Since I'm new as a contributor I don't know how you Niels want to have patches. Please let me know if this looks good and something you want to integrate and if so how.
- -- Med vänlig hälsning, Yours
Joachim Strömbergson - Alltid i harmonisk svängning. ======================================================================== Joachim Strömbergson Secworks AB joachim@secworks.se ========================================================================
Joachim Strömbergson joachim@secworks.se writes:
I've taken a shot at implementing the ChaCha stream cipher for Nettle. Nettle is a modified version of Salsa20 done by DJB in order to improve both performance (esp on CPUs with support for data parallelism) and somewhat improved performance.
Cool! I looked briefly at ChaCha last time I worked on salsa20. I understand it has potential to be a bit faster than salsa20, so it will be interesting to see how that turns out.

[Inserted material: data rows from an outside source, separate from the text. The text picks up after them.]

Lemma reachable_shape (calc_size : nat -> nat)
    (pf : list R -> list complex -> list complex) (requested : nat)
    (s : Fourier) :
  reachable calc_size pf requested s ->
  size_ s = calc_size requested /\
  rotors_ s = calc_rotors (calc_size requested) [] /\
  length (rotors_ s) = calc_size requested /\
  (data_ s = [] \/ length (data_ s) = calc_size requested).
Proof.
  induction 1 as [|s data count b s' Hreach IH Hr|s data count b s' Hreach IH Hr].
  - simpl. rewrite calc_rotors_length. auto.
  - destruct IH as (Hs & Hrot & Hlen & Hdata).
    destruct (le_lt_dec count (size_ s)) as [Hc|Hc].
    + destruct (le_lt_dec (size_ s) (length data)) as [Hd|Hd].
      * rewrite dft_accepts in Hr by assumption. injection Hr as _ <-. simpl.
        rewrite length_take. repeat split; auto. right. lia.
      * rewrite dft_undefined in Hr by assumption. discriminate.
    + rewrite dft_rejects in Hr by exact Hc. injection Hr as _ <-. auto.
  - destruct IH as (Hs & Hrot & Hlen & Hdata).
    destruct (le_lt_dec count (size_ s)) as [Hc|Hc].
    + destruct (le_lt_dec (size_ s) (length data)) as [Hd|Hd].
      * rewrite fft_accepts in Hr by assumption. injection Hr as _ <-. simpl.
        rewrite length_take. repeat split; auto. right. lia.
      * rewrite fft_undefined in Hr by assumption. discriminate.
    + rewrite fft_rejects in Hr by exact Hc. injection Hr as _ <-. auto.
Qed.

(** X5: in every state a client can reach from the constructor by [dft] and
    [fft] calls, the working size is the one the policy chose at
    construction, the rotation table is the one built at construction (with
    that many entries), and the working buffer is either still empty or has
    exactly that many cells. *)
Theorem reachable_invariant (calc_size : nat -> nat)
    (pf : list R -> list complex -> list complex) (requested : nat)
    (s : Fourier) :
  reachable calc_size pf requested s ->
  size s = calc_size requested /\
  rotors s = calc_rotors (calc_size requested) [] /\
  length (rotors s) = calc_size requested /\
  (data_ s = [] \/ length (data_ s) = calc_size requested).
Proof. apply reachable_shape. Qed.

Lemma reachable_invariant_witness :
  reachable (fun n => n) (fun d _ => map (fun x => Cx x x) d) 1
    (mkFourier (calc_rotors 1 []) [Cx 3 3] [3]%R 1) /\
  size (mkFourier (calc_rotors 1 []) [Cx 3 3] [3]%R 1) = 1 /\
  rotors (mkFourier (calc_rotors 1 []) [Cx 3 3] [3]%R 1) = calc_rotors 1 [] /\
  length (rotors (mkFourier (calc_rotors 1 []) [Cx 3 3] [3]%R 1)) = 1 /\
  (data_ (mkFourier (calc_rotors 1 []) [Cx 3 3] [3]%R 1) = [] \/
   length (data_ (mkFourier (calc_rotors 1 []) [Cx 3 3] [3]%R 1)) = 1).
Proof.
  assert (H : reachable (fun n => n) (fun d _ => map (fun x => Cx x x) d) 1
                (mkFourier (calc_rotors 1 []) [Cx 3 3] [3]%R 1)).
  { apply (reach_fft _ _ _ (Fourier_ctor (fun n => n) 1) [3]%R 1 true).
    - apply reach_ctor.
    - rewrite fft_accepts by (simpl; lia). reflexivity. }
  split; [exact H|].
  exact (reachable_invariant (fun n => n) (fun d _ => map (fun x => Cx x x) d) 1 _ H).
Defined.

(** X6: when the policy chooses the working size 0, the constructed engine
    has an empty rotation table, every call with [count > 0] is rejected, and
    a call with [count = 0] returns [true] without reading the caller's array
    and leaves the engine exactly as it was, with no coefficients. *)
Theorem zero_size_engine (calc_size : nat -> nat)
    (pf : list R -> list complex -> list complex) (requested : nat)
    (data : list R) (count : nat) :
  calc_size requested = 0 ->
  rotors (Fourier_ctor calc_size requested) = [] /\
  dft (Fourier_ctor calc_size requested) data 0
  = Returns true (Fourier_ctor calc_size requested) /\
  fft pf (Fourier_ctor calc_size requested) data 0
  = Returns true (mkFourier [] (pf [] []) [] 0) /\
  data_reads (Fourier_ctor calc_size requested) data 0 = [] /\
  (0 < count ->
   dft (Fourier_ctor calc_size requested) data count
   = Returns false (Fourier_ctor calc_size requested) /\
   fft pf (Fourier_ctor calc_size requested) data count
   = Returns false (Fourier_ctor calc_size requested)).
Proof.
  intros Hz. unfold rotors, Fourier_ctor. rewrite Hz.
  split; [reflexivity|]. split; [reflexivity|]. split; [reflexivity|].
  split; [reflexivity|].
  intros Hc. split; [apply dft_rejects|apply fft_rejects]; simpl; exact Hc.
Qed.

Lemma zero_size_engine_witness :
  (fun _ : nat => 0) 5 = 0 /\
  rotors (Fourier_ctor (fun _ => 0) 5) = [] /\
  dft (Fourier_ctor (fun _ => 0) 5) [] 0 = Returns true (Fourier_ctor (fun _ => 0) 5) /\
  fft (fun d _ => map (fun x => Cx x x) d) (Fourier_ctor (fun _ => 0) 5) [] 0
  = Returns true (mkFourier [] (map (fun x => Cx x x) []) [] 0) /\
  data_reads (Fourier_ctor (fun _ => 0) 5) [] 0 = [] /\
  (0 < 3 ->
   dft (Fourier_ctor (fun _ => 0) 5) [] 3 = Returns false (Fourier_ctor (fun _ => 0) 5) /\
   fft (fun d _ => map (fun x => Cx x x) d) (Fourier_ctor (fun _ => 0) 5) [] 3
   = Returns false (Fourier_ctor (fun _ => 0) 5)).
Proof.
  split; [reflexivity|].
  apply (zero_size_engine (fun _ => 0) (fun d _ => map (fun x => Cx x x) d) 5 [] 3).
  reflexivity.
Defined.

(** ** What the direct transform computes *)

Lemma Rsum_snoc (l : list R) (x : R) : Rsum (l ++ [x]) = (Rsum l + x)%R.
Proof.
  unfold Rsum. induction l as [|y l IH]; simpl.
  - ring.
  - rewrite IH. ring.
Qed.

(** A coefficient read after an accepted [dft] call is the cell of the
    closed form. *)
Lemma dft_cell_lookup (s : Fourier) (data : list R) (count : nat)
    (s' : Fourier) (k : nat) (c : complex) :
  dft s data count = Returns true s' ->
  fourier_coef s' !! k = Some c ->
  count <= size_ s /\ size_ s <= length data /\ k < size_ s /\
  c = dft_cell (size_ s) (take (size_ s) data) (fouriers_ s) k.
Proof.
  intros Hr Hk. destruct (dft_true_inv _ _ _ _ Hr) as [Hc Hd].
  rewrite dft_accepts in Hr by assumption. injection Hr as <-.
  unfold fourier_coef in Hk. simpl in Hk.
  rewrite list_lookup_fmap in Hk.
  destruct (seq 0 (size_ s) !! k) as [k'|] eqn:Hs; [|discriminate].
  apply lookup_seq in Hs as [-> Hlt]. simpl in Hk.
  injection Hk as <-. auto.
Qed.

(** Row 0 of the matrix is all ones, so coefficient 0 adds up the samples. *)
Lemma row0_prefix_sum (n : nat) (d : list R) (m : nat) (init : complex) :
  m <= length d ->
  fold_left (fun acc j => Cadd acc (Cscale (rotor_entry n 0 j) (d !!! j)))
    (seq 0 m) init
  = Cx (real init + Rsum (take m d)) (imag init).
Proof.
  induction m as [|m IH]; intros Hm.
  - destruct init as [a b]. simpl. f_equal; unfold Rsum; simpl; ring.
  - rewrite seq_S, fold_left_app, IH by lia. simpl.
    destruct (lookup_lt_is_Some_2 d m ltac:(lia)) as [x Hx].
    rewrite (take_S_r _ _ _ Hx), Rsum_snoc.
    rewrite (list_lookup_total_correct _ _ _ Hx).
    rewrite rotor_entry_row0. unfold Cadd, Cscale. simpl. f_equal; ring.
Qed.

(** The sum of the products is additive and homogeneous in the samples. *)
Lemma weighted_sum_add (w : nat -> complex) (d1 d2 d3 : list R) (m : nat) :
  (forall j, j < m -> d3 !!! j = (d1 !!! j + d2 !!! j)%R) ->
  fold_left (fun acc j => Cadd acc (Cscale (w j) (d3 !!! j))) (seq 0 m) C0
  = Cadd
      (fold_left (fun acc j => Cadd acc (Cscale (w j) (d1 !!! j))) (seq 0 m) C0)
      (fold_left (fun acc j => Cadd acc (Cscale (w j) (d2 !!! j))) (seq 0 m) C0).
Proof.
  induction m as [|m IH]; intros Hd.
  - unfold Cadd, C0. simpl. f_equal; ring.
  - rewrite !seq_S, !fold_left_app. simpl.
    rewrite IH by (intros; apply Hd; lia). rewrite Hd by lia.
    unfold Cadd, Cscale. simpl. f_equal; ring.
Qed.

Lemma weighted_sum_scale (w : nat -> complex) (d d' : list R) (a : R) (m : nat) :
  (forall j, j < m -> d' !!! j = (a * d !!! j)%R) ->
  fold_left (fun acc j => Cadd acc (Cscale (w j) (d' !!! j))) (seq 0 m) C0
  = Cscale
      (fold_left (fun acc j => Cadd acc (Cscale (w j) (d !!! j))) (seq 0 m) C0)
      a.
Proof.
  induction m as [|m IH]; intros Hd.
  - unfold Cscale, C0. simpl. f_equal; ring.
  - rewrite !seq_S, !fold_left_app. simpl.
    rewrite IH by (intros; apply Hd; lia). rewrite Hd by lia.
    unfold Cadd, Cscale. simpl. f_equal; ring.
Qed.

(** X7: on an engine that holds no coefficients yet, an accepted [dft] call
    stores as coefficient 0 the sum of the first [size_] cells of the
    caller's array multiplied by [size_], with imaginary part 0. *)
Theorem dft_dc_coefficient (s : Fourier) (data : list R) (count : nat) :
  fouriers_ s = [] ->
  0 < size_ s -> count <= size_ s -> size_ s <= length data ->
  exists s',
    dft s data count = Returns true s' /\
    fourier_coef s' !! 0
    = Some (Cx (Rsum (take (size_ s) data) * INR (size_ s)) 0).
Proof.
  intros Hf Hn Hc Hd.
  eexists. split; [apply dft_accepts; assumption|].
  unfold fourier_coef. simpl.
  rewrite list_lookup_fmap, lookup_seq_lt by exact Hn. simpl.
  rewrite Hf, dft_cell_fresh by exact Hn.
  unfold direct_sum. rewrite row0_prefix_sum by (rewrite length_take; lia).
  rewrite take_idemp. simpl. do 2 f_equal; ring.
Qed.

Lemma dft_dc_coefficient_witness :
  fouriers_ (mkFourier [] [] [] 2) = [] /\
  0 < size_ (mkFourier [] [] [] 2) /\
  1 <= size_ (mkFourier [] [] [] 2) /\
  size_ (mkFourier [] [] [] 2) <= length [3; 4; 9]%R /\
  exists s',
    dft (mkFourier [] [] [] 2) [3; 4; 9]%R 1 = Returns true s' /\
    fourier_coef s' !! 0
    = Some (Cx (Rsum (take (size_ (mkFourier [] [] [] 2)) [3; 4; 9]%R)
                * INR (size_ (mkFourier [] [] [] 2))) 0).
Proof.
  split; [reflexivity|]. split; [simpl; lia|]. split; [simpl; lia|].
  split; [simpl; lia|].
  apply (dft_dc_coefficient (mkFourier [] [] [] 2) [3; 4; 9]%R 1).
  - reflexivity.
  - simpl. lia.
  - simpl. lia.
  - simpl. lia.
Defined.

This implementation also supports different number of rounds.
Which variants are recommended, or in real use? 20 and 12, just like for salsa20?
ChaCha _should_ be a bit faster than Salsa20 and should esp be easier to optimize in asm for modern CPUs. I have however not done any benchmarks nor asm implementation (yet).
Adding chacha benchmarking in examples/nettle-benchmark should be easy.
And if you like playing with either x86_64 sse2 (ugly) or arm neon (nicer), I think it's a not too difficult exercise to implement chacha based on the salsa20 assembly files (in the x86_64 and arm/neon directories).
Since I'm new as a contributor I don't know how you Niels want to have patches. Please let me know if this looks good and something you want to integrate and if so how.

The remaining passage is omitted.